Last night I had the I-Don’t-Want-to-Go-to-Bed-Blues, big time. This is nothing new. For as long as I can remember bedtime’s been fraught with turmoil. As night descends I find myself nearly in a panic, loathe to give in once more to my body’s need for sleep. Why not play one more hand of Mah Jong? So what if my eyes are fluttering shut, I can force them open long enough for that.
So last night I got to wondering about this whole bedtime dragging of the feet. I’ve collected quite an arsenal of assumptions (and justifications) regarding my motivations for this and that. I hate going to bed because there’s so much I want to accomplish that sleep seems a waste of time. That’s one assumption. When it popped up last night it made good sense to me until I thought, Wait though–just what do I have to get done that’s so important it can’t wait til morning? In all honesty, nothing. Nothing’s that important. I’m not racing against the clock in an attempt to find a cure for Aids. I’m not trying feverishly to pack as much into each day as possible because my doc told me I have 6 months to live. Nothing I do on a regular basis justifies my bedtime stubbornness.

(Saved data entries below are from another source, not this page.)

Lemma match_Plus m p pos s :
  match_terms (Plus m :: p) pos s = true
  ↔ ∃ a q, s = a ++ q ∧ a ≠ [] ∧ Forall (λ c, char_matches m c = true) a
           ∧ match_terms p (pos + length a)%nat q = true.
Proof.
  destruct s as [|c s]; simpl.
  - split; [done|]. intros (a & q & Hs & Hne & _).
    symmetry in Hs. apply app_eq_nil in Hs as [-> _]. done.
  - rewrite andb_true_iff, plus_loop_true. split.
    + intros [Hc (a & q & -> & Ha & Hk)].
      exists (c :: a), q. split_and!; auto. nat_arg Hk.
    + intros (a & q & Hs & Hne & Ha & Hk). destruct a as [|c' a]; [done|].
      simpl in Hs. injection Hs as <- ->. inversion Ha; subst. split; [done|].
      exists a, q. split_and!; auto. nat_arg Hk.
Qed.

Lemma match_One m p pos s :
  match_terms (One m :: p) pos s = true
  ↔ ∃ c q, s = c :: q ∧ char_matches m c = true
           ∧ match_terms p (S pos) q = true.
Proof.
  destruct s as [|c s]; simpl.
  - split; [done|]. by intros (? & ? & ? & _).
  - rewrite andb_true_iff. split.
    + intros [? ?]. eauto.
    + intros (c' & q & Hs & ? & ?). by injection Hs as <- <-.
Qed.

Lemma match_Eol pos s : match_terms [Eol] pos s = true ↔ s = [].
Proof. destruct s; simpl; split; congruence. Qed.

(** A pattern that starts with [^] matches at index 0 or nowhere. *)
Lemma search_Bol_later p pos s : search (Bol :: p) (S pos) s = false.
Proof.
  revert pos. induction s as [|c s IH]; intros pos; simpl; [done|].
  by rewrite IH.
Qed.

Lemma test_Bol p s : test (Bol :: p) s = match_terms p 0 s.
Proof.
  unfold test. destruct s as [|c s]; simpl.
  - by rewrite orb_false_r.
  - by rewrite search_Bol_later, orb_false_r.
Qed.

Lemma plain_class c :
  char_matches (NegClass [ClassEscape_s; ClassChar 0x40]) c = true ↔ plain c.
Proof.
  unfold plain. simpl. rewrite orb_false_r, negb_true_iff, orb_false_iff.
  by rewrite N.eqb_neq.
Qed.

Lemma Forall_plain_class a :
  Forall (λ c, char_matches (NegClass [ClassEscape_s; ClassChar 0x40]) c = true) a
  ↔ Forall plain a.
Proof. apply Forall_iff. intros c. apply plain_class. Qed.

End RegexFacts.

(** The regular expression of [isValidEmail] accepts exactly the
    strings of the shape the specification describes. *)
Lemma isValidEmail_shape (s : list N) : Form.isValidEmail s = true ↔ email_shape s.
Proof.
  unfold Form.isValidEmail, Form.emailRegex, email_shape.
  rewrite RegexFacts.test_Bol, RegexFacts.match_Plus. split.
  - intros (l & q1 & -> & Hl & Fl & H).
    apply RegexFacts.match_One in H as (c & q2 & -> & Hc & H).
    apply N.eqb_eq in Hc as ->.
    apply RegexFacts.match_Plus in H as (d & q3 & -> & Hd & Fd & H).
    apply RegexFacts.match_One in H as (c & q4 & -> & Hc & H).
    apply N.eqb_eq in Hc as ->.
    apply RegexFacts.match_Plus in H as (t & q5 & -> & Ht & Ft & H).
    apply RegexFacts.match_Eol in H as ->.
    exists l, d, t. rewrite app_nil_r.
    rewrite RegexFacts.Forall_plain_class in Fl, Fd, Ft. by split_and!.
  - intros (l & d & t & -> & Hl & Hd & Ht & Fl & Fd & Ft).
    exists l, ([0x40] ++ d ++ [0x2E] ++ t).
    rewrite RegexFacts.Forall_plain_class. split_and!; auto.
    apply RegexFacts.match_One. exists 0x40, (d ++ [0x2E] ++ t). split_and!; auto.
    apply RegexFacts.match_Plus. exists d, ([0x2E] ++ t).
    rewrite RegexFacts.Forall_plain_class. split_and!; auto.
    apply RegexFacts.match_One. exists 0x2E, t. split_and!; auto.
    apply RegexFacts.match_Plus. exists t, [].
    rewrite RegexFacts.Forall_plain_class, app_nil_r. split_and!; auto.
Qed.

(* ------------------------------------------------------------------ *)
(** ** Proofs: the theme manager *)
(* ------------------------------------------------------------------ *)

Section ThemeFacts.
Import Theme.

Lemma ICONS_light : get_property ICONS light = Str [0xD83C; 0xDF19].
Proof. reflexivity. Qed.
Lemma ICONS_dark : get_property ICONS dark = Str [0x2600; 0xFE0F].
Proof. reflexivity. Qed.

(** [save] never raises; it writes the current theme when the storage
    takes the write and changes nothing otherwise. *)
Lemma save_spec w :
  ∃ w', save w = Ret tt w'
    ∧ this w' = this w
    ∧ toggleControl (page w') = toggleControl (page w)
    ∧ clickListeners (page w') = clickListeners (page w)
    ∧ dataTheme (page w') = dataTheme (page w)
    ∧ transitionClass (page w') = transitionClass (page w)
    ∧ timers (page w') = timers (page w)
    ∧ readable (storage (page w')) = readable (storage (page w))
    ∧ writable (storage (page w')) = writable (storage (page w))
    ∧ items (storage (page w'))
      = if writable (storage (page w))
        then <[STORAGE_KEY := currentTheme (this w)]> (items (storage (page w)))
        else items (storage (page w)).
Proof.
  unfold save, setItem. unfold_monad.
  destruct (writable (storage (page w))) eqn:Hw; eexists; (split; [reflexivity|]);
    cbn; rewrite ?Hw; split_and!; done.
Qed.

(** What [set] does for one of the two themes. *)
Lemma set_enumerated theme w :
  theme = light ∨ theme = dark →
  ∃ w', set theme w = Ret tt w'
    ∧ currentTheme (this w') = theme
    ∧ button (this w') = button (this w)
    ∧ dataTheme (page w') = (if str_eqb theme dark then Some dark else None)
    ∧ transitionClass (page w') = true
    ∧ timers (page w') = timers (page w) ++ [THEME_TRANSITION_DURATION]
    ∧ clickListeners (page w') = clickListeners (page w)
    ∧ items (storage (page w'))
      = (if writable (storage (page w))
         then <[STORAGE_KEY := theme]> (items (storage (page w)))
         else items (storage (page w)))
    ∧ toggleControl (page w')
      = if button (this w)
        then (λ b, {| icon := (λ _, get_property ICONS (if str_eqb theme light then dark else light)) <$> icon b;
                      ariaLabel := Some (get_property LABELS (if str_eqb theme light then dark else light));
                      ariaPressed := Some (str_eqb theme dark) |}) <$> toggleControl (page w)
        else toggleControl (page w).
Proof.
  intros Ht. unfold set.
  assert (Htr : truthy (get_property ICONS theme) = true) by (by destruct Ht as [-> | ->]).
  rewrite Htr. cbn [negb].
  unfold apply, updateButton. unfold mbind, M_bind, bind, modify.
  set (w1 := with_page _ (with_currentTheme theme w)).
  destruct (save_spec w1) as (w2 & -> & Hthis & Htc & Hcl & Hdt & Htrn & Htm & Hr & Hwr & Hit).
  eexists. split; [reflexivity|].
  rewrite Hthis. cbn.
  destruct (button (this w)) eqn:Hb; cbn;
    rewrite ?Hthis, ?Htc, ?Hcl, ?Hdt, ?Htrn, ?Htm, ?Hit; cbn;
    rewrite ?Hb; split_and!; done.
Qed.

Lemma toggle_spec w :
  let newTheme := if str_eqb (currentTheme (this w)) light then dark else light in
  toggle w = set newTheme w ∧ (newTheme = light ∨ newTheme = dark)
  ∧ newTheme ≠ currentTheme (this w).
Proof.
  intros newTheme. split; [reflexivity|]. subst newTheme.
  destruct (str_eqb (currentTheme (this w)) light) eqn:E.
  - apply str_eqb_eq in E. rewrite E. split; [by right|].
    intros H. vm_compute in H. discriminate.
  - split; [by left|]. intros Heq. rewrite <- Heq in E. by rewrite str_eqb_refl in E.
Qed.

(** [loadSavedTheme] never raises and writes [currentTheme] only. *)
Lemma loadSavedTheme_spec w :
  ∃ t, loadSavedTheme w = Ret tt (with_currentTheme t w)
    ∧ t = if readable (storage (page w)) then
            match items (storage (page w)) !! STORAGE_KEY with
            | Some s => if truthy_str s && truthy (get_property ICONS s) then s else DEFAULT
            | None => DEFAULT
            end
          else DEFAULT.
Proof.
  unfold loadSavedTheme, getItem. unfold_monad.
  destruct (readable (storage (page w))); eexists; split; reflexivity.
Qed.

(** Construction never raises.  Without the control the page is left
    as it was and the theme is the default; with it, the theme is
    what [loadSavedTheme] chose and it has been applied. *)
Lemma new_spec p :
  ∃ w, new p = Ret tt w
    ∧ storage (page w) = storage p
    ∧ toggleControl (page w) = toggleControl p
    ∧ match toggleControl p with
      | None => w = {| this := {| currentTheme := DEFAULT; button := false |}; page := p |}
      | Some _ =>
          button (this w) = true
          ∧ clickListeners (page w) = S (clickListeners p)
          ∧ currentTheme (this w)
            = (if readable (storage p) then
                 match items (storage p) !! STORAGE_KEY with
                 | Some s => if truthy_str s && truthy (get_property ICONS s) then s else DEFAULT
                 | None => DEFAULT
                 end
               else DEFAULT)
          ∧ dataTheme (page w)
            = (if str_eqb (currentTheme (this w)) dark then Some dark else None)
      end.
Proof.
  unfold new, init. unfold mbind, M_bind, bind, get. cbn [page this].
  destruct (toggleControl p) eqn:Hc.
  - unfold modify at 1.
    set (w1 := with_this _ _).
    destruct (loadSavedTheme_spec w1) as (th & -> & Ht).
    unfold apply, modify. eexists. split; [reflexivity|].
    cbn [page this with_page with_this with_currentTheme storage toggleControl
         clickListeners dataTheme currentTheme button].
    subst w1. cbn [page this with_page with_this storage] in Ht.
    rewrite <- Ht. split_and!; done.
  - eexists. split; [reflexivity|]. done.
Qed.

End ThemeFacts.

(* ------------------------------------------------------------------ *)
(** ** Proofs: field validation *)
(* ------------------------------------------------------------------ *)

Section FieldFacts.
Import Form.

Lemma get_set_field_eq fn f st : get_field fn (set_field fn f st) = f.
Proof. by destruct fn. Qed.

Lemma get_set_field_ne fn g f st :
  g ≠ fn → get_field g (set_field fn f st) = get_field g st.
Proof. by destruct fn, g. Qed.

Lemma same_but_fields_refl st : same_but_fields st st.
Proof. by destruct st. Qed.

Lemma same_but_fields_trans st1 st2 st3 :
  same_but_fields st1 st2 → same_but_fields st2 st3 → same_but_fields st1 st3.
Proof.
  unfold same_but_fields. intros H12 H23. rewrite H23, H12.
  by destruct st1.
Qed.

Lemma same_but_fields_set fn f st : same_but_fields st (set_field fn f st).
Proof. by destruct st, fn. Qed.

(** Without its input element a field is rejected at once, and
    nothing at all is written. *)
Lemma validateField_absent fn st :
  element (get_field fn st) = None → validateField fn st = Ret false st.
Proof.
  intros H. unfold validateField. unfold_monad. by rewrite H.
Qed.

Lemma set_set_field fn f1 f2 st :
  set_field fn f2 (set_field fn f1 st) = set_field fn f2 st.
Proof. by destruct fn. Qed.

Lemma set_get_field fn st : set_field fn (get_field fn st) st = st.
Proof. by destruct st as [? [] ], fn. Qed.

Lemma clearFieldError_present fn st el :
  element (get_field fn st) = Some el →
  ∃ f', clearFieldError fn st = Ret tt (set_field fn f' st)
        ∧ isValid f' = isValid (get_field fn st)
        ∧ value f' = value (get_field fn st)
        ∧ errorElement f'
          = (λ _, {| err_textContent := []; err_display := js "none" |})
              <$> errorElement (get_field fn st)
        ∧ keeps_input el f'.
Proof.
  intros H. unfold clearFieldError, keeps_input. rewrite H.
  destruct (errorElement (get_field fn st)) eqn:He.
  - eexists. split; [reflexivity|]. simpl. eauto 10.
  - exists (get_field fn st). rewrite set_get_field, H, He. eauto 10.
Qed.

Lemma reject_present fn msg st el :
  element (get_field fn st) = Some el →
  ∃ f', reject fn msg st = Ret false (set_field fn f' st)
        ∧ isValid f' = false
        ∧ value f' = value (get_field fn st)
        ∧ errorElement f'
          = (λ _, {| err_textContent := msg; err_display := js "block" |})
              <$> errorElement (get_field fn st)
        ∧ keeps_input el f'.
Proof.
  intros H. unfold reject, set_isValid, showFieldError, keeps_input.
  unfold_monad. rewrite H.
  destruct (errorElement (get_field fn st)) eqn:He.
  - rewrite get_set_field_eq, set_set_field.
    eexists. split; [reflexivity|]. simpl. eauto 10.
  - eexists. split; [reflexivity|]. simpl. rewrite H, He. eauto 10.
Qed.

Lately I’ve been bombarded with all kinds of insights I never asked for. Last night another puzzle piece fell into place. I hate going to bed, I realized, because as a child I never knew when I’d be awakened in the middle of the night to my stepdad’s probings. Never knew when I’d awaken only to find that he’d carried me in my sleep to another part of the house. Hmmm, I thought with growing horror, can this be another sexual abuse, DID related hang-up? One more repercussion of all those years of torture?
I can be slow of understanding when it comes to connecting the dots regarding my DID. See, I don’t mind admitting to myself that I have this disorder as long as that admission stays demurely in the background of my mind. As long as I don’t have to think about it every second of every day. As long as I don’t have to go around connecting my behavior to DID.
But wait, hold on! I thought with triumph, maybe this isn’t childhood related after all. I don’t like to take naps, either. In fact I hardly ever do, no matter how exhausted I am. So that proves something, huh? Only of course it doesn’t. The abuse didn’t happen only at night, under cover of darkness. And I should know by now that I spent 8 years under that roof on high alert, never once relaxing my vigilance for fear of what was lurking around the next corner.
I’d like nothing better than to spend my days in a safe, serene little world of blogging, making softies, laughing with my grandkids and watching old black-and-white movies. If I had more physical energy that list would be longer, and more interesting. And at night how cozy it would be to slide under the covers with sweet anticipation of a good night’s sleep. I know lots of people who fall asleep the moment their head hits the pillow. The kind of individuals who can nap anytime, anywhere. This amazes me. It’s inconceivable. How wonderfully delicious would that be, anyhow?
The fact that I’m different because of my DID burns me. I want the option of a full night’s sleep, unmolested with nightmares and fears. I want to wake up in the morning refreshed and rejuvenated. I want I want I want . . . oh I want to not live like this any more. To not have to question every thought and assumption for deeper meanings and nuances.
Does it help me to understand, finally, my resistance to bedtime? Not much, not yet at least. The knowledge is too new and unwelcome. It makes me feel like a freak all over again to not be able to get even the act of sleeping right.